'''

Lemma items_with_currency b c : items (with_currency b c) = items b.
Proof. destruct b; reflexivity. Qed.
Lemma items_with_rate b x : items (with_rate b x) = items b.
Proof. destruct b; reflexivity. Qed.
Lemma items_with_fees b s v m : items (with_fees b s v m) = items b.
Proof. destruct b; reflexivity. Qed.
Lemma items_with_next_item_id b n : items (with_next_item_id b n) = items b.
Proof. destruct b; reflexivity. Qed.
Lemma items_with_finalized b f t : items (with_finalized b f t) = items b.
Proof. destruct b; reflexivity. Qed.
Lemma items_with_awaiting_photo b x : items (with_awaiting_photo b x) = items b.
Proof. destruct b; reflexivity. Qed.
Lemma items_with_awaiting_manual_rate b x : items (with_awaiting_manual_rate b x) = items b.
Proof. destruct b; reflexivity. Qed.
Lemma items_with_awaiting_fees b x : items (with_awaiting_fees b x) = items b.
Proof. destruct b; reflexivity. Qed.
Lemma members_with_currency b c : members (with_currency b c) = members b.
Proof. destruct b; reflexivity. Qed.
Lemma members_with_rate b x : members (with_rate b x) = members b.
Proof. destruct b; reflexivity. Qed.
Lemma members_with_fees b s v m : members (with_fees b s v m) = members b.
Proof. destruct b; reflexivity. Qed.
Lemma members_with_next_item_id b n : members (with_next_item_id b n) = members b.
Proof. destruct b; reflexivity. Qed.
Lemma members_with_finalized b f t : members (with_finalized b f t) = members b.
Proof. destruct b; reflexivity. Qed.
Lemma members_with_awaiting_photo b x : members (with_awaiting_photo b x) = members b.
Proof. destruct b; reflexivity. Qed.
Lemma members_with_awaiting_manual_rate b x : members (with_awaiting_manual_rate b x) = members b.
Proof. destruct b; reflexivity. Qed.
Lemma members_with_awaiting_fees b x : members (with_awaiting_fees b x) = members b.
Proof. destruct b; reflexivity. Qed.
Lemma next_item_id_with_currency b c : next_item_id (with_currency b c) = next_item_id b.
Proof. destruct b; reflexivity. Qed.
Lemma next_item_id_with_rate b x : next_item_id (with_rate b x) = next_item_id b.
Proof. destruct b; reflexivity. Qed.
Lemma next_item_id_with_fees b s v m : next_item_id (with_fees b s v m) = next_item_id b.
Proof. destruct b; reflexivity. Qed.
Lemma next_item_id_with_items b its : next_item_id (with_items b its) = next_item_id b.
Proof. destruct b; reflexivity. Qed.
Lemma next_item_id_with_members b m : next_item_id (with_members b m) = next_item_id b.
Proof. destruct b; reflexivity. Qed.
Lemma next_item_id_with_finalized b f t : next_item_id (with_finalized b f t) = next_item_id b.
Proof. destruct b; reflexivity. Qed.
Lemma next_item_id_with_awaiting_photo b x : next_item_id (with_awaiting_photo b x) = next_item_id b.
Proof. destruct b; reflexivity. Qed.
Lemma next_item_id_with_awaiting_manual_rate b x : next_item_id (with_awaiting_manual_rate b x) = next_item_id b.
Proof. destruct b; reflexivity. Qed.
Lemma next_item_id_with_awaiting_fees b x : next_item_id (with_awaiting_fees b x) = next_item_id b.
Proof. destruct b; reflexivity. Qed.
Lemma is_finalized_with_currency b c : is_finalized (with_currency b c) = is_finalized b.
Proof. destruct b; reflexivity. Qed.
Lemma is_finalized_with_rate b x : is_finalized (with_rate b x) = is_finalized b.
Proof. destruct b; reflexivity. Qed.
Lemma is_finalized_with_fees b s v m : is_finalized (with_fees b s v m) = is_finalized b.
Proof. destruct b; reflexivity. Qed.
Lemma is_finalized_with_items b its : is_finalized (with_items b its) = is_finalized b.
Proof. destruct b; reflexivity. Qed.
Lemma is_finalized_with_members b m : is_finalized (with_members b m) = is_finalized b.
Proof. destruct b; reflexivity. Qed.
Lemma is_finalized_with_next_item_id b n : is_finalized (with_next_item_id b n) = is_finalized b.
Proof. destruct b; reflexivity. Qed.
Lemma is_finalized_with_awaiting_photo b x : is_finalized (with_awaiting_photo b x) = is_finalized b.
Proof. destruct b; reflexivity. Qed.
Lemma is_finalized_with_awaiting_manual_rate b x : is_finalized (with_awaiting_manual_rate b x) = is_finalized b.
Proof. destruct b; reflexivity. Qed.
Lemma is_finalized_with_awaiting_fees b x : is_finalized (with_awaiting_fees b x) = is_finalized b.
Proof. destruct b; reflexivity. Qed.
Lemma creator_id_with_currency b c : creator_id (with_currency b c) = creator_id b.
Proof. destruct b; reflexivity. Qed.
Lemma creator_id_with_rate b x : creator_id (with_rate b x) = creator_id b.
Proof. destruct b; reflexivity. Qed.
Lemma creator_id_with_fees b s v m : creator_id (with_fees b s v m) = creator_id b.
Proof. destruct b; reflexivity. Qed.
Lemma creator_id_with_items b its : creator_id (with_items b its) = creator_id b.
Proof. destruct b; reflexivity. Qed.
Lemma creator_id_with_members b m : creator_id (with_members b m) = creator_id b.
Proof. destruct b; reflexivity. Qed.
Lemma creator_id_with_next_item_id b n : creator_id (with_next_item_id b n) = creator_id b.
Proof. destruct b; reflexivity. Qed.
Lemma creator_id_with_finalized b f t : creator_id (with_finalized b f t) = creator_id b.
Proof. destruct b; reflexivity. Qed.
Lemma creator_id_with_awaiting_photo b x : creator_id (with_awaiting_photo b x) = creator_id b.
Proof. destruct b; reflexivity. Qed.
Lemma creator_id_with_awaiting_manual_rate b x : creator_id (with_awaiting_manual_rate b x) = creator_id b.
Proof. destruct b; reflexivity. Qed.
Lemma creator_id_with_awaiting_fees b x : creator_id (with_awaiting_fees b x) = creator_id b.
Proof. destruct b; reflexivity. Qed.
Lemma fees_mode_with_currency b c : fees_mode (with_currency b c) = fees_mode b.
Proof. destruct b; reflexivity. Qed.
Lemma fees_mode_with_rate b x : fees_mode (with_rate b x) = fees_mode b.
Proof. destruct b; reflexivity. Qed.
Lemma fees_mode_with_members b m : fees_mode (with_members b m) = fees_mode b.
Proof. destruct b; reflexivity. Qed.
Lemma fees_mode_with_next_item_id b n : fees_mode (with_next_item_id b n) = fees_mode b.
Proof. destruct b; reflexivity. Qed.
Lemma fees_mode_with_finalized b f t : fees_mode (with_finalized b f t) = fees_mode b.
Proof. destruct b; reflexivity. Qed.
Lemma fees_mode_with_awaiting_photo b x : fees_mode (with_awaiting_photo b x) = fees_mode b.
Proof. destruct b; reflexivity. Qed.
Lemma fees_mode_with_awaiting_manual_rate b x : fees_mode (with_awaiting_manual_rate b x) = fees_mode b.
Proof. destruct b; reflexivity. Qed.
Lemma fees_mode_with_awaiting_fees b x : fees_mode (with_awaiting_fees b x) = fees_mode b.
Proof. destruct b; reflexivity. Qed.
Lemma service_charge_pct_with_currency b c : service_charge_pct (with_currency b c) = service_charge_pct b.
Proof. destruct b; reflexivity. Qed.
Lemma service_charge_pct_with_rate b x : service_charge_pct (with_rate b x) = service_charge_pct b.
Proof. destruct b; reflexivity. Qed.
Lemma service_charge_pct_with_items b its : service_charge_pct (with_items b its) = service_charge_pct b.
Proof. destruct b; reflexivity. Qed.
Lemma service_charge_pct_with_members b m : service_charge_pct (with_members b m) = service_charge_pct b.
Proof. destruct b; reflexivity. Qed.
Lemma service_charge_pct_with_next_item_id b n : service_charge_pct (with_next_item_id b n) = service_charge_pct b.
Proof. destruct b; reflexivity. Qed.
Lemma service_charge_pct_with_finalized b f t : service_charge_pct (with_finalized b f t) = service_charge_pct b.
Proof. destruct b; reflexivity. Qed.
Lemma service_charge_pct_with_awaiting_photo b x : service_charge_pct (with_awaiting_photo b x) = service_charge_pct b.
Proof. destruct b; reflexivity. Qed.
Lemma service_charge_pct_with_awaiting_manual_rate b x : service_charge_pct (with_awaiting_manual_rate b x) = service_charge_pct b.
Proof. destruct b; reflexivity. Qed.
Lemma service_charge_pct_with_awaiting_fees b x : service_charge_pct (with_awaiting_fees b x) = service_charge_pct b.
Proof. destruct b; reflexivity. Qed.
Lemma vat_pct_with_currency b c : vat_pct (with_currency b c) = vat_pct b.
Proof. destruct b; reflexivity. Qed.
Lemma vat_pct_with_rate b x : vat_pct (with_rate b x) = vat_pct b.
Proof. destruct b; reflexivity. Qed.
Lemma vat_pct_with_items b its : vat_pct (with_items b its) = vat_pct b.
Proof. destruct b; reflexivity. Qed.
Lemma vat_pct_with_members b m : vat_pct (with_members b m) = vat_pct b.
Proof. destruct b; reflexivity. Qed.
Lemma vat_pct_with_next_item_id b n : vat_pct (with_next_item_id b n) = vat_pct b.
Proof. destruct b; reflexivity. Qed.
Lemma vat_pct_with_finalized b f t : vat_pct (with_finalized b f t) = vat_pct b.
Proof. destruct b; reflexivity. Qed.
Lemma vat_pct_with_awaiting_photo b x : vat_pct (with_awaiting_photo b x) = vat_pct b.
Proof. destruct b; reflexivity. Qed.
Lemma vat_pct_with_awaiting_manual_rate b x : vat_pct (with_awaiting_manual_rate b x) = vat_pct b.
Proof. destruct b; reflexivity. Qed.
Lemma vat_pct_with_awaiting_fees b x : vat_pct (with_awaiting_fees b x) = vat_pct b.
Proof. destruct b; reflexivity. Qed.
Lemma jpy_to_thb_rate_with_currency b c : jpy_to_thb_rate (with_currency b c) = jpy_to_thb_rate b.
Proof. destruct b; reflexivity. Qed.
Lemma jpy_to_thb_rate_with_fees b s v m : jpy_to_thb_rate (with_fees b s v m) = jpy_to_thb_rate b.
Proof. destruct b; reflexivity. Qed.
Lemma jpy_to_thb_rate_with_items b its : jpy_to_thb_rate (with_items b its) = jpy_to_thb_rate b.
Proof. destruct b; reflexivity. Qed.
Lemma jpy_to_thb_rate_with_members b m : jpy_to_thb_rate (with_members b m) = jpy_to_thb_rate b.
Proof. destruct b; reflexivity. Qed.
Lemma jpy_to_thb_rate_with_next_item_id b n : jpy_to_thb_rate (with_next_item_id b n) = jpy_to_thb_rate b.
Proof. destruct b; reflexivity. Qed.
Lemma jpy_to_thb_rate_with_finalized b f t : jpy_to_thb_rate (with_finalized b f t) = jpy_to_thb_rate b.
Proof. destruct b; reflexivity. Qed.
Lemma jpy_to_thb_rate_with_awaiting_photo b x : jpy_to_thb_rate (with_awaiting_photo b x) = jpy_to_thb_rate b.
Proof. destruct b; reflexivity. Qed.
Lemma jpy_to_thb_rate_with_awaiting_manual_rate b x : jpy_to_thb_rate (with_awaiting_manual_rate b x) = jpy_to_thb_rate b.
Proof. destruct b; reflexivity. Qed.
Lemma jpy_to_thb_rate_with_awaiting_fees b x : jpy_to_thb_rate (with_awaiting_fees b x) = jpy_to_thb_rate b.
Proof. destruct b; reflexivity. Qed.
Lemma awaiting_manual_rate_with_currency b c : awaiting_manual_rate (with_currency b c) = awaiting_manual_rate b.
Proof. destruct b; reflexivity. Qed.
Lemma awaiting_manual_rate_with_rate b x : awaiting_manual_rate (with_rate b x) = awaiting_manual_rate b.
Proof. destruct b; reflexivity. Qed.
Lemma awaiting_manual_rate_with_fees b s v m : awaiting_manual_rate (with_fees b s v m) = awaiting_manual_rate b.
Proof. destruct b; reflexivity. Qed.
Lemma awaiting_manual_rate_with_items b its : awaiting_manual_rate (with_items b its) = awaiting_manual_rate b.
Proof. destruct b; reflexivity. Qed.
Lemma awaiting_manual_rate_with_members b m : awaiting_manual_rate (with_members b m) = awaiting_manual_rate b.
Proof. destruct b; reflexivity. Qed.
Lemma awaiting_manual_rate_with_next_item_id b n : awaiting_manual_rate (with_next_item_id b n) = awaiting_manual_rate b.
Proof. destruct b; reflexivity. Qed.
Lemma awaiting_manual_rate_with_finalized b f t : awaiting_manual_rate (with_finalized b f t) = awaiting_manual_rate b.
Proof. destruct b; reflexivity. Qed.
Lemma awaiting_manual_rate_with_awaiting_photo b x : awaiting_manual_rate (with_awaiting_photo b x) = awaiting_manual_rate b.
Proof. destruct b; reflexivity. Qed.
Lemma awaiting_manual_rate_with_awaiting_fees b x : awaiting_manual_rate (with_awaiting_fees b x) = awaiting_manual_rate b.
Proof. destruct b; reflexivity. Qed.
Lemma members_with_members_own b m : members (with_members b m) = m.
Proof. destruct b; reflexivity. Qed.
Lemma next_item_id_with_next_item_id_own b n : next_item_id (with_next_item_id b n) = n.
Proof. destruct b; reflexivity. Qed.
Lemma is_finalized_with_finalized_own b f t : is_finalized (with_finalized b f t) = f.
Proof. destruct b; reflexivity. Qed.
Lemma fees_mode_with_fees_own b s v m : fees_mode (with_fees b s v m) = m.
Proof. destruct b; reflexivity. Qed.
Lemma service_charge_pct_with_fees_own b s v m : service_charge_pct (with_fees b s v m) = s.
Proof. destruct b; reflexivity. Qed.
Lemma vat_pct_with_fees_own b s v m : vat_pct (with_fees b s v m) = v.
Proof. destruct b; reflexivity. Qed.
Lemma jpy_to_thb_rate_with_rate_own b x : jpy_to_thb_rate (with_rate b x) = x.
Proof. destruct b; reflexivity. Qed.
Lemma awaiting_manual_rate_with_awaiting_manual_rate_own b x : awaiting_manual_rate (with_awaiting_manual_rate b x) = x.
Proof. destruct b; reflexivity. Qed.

'''

• The problem:
Word for word, restate the lines above from the line containing "Lemma service_charge_pct_with_awaiting_photo b" through the line containing "Lemma service_charge_pct_with_awaiting_manual_rate b", with both included and nothing else.

• Written answer:
Lemma service_charge_pct_with_awaiting_photo b x : service_charge_pct (with_awaiting_photo b x) = service_charge_pct b.
Proof. destruct b; reflexivity. Qed.
Lemma service_charge_pct_with_awaiting_manual_rate b x : service_charge_pct (with_awaiting_manual_rate b x) = service_charge_pct b.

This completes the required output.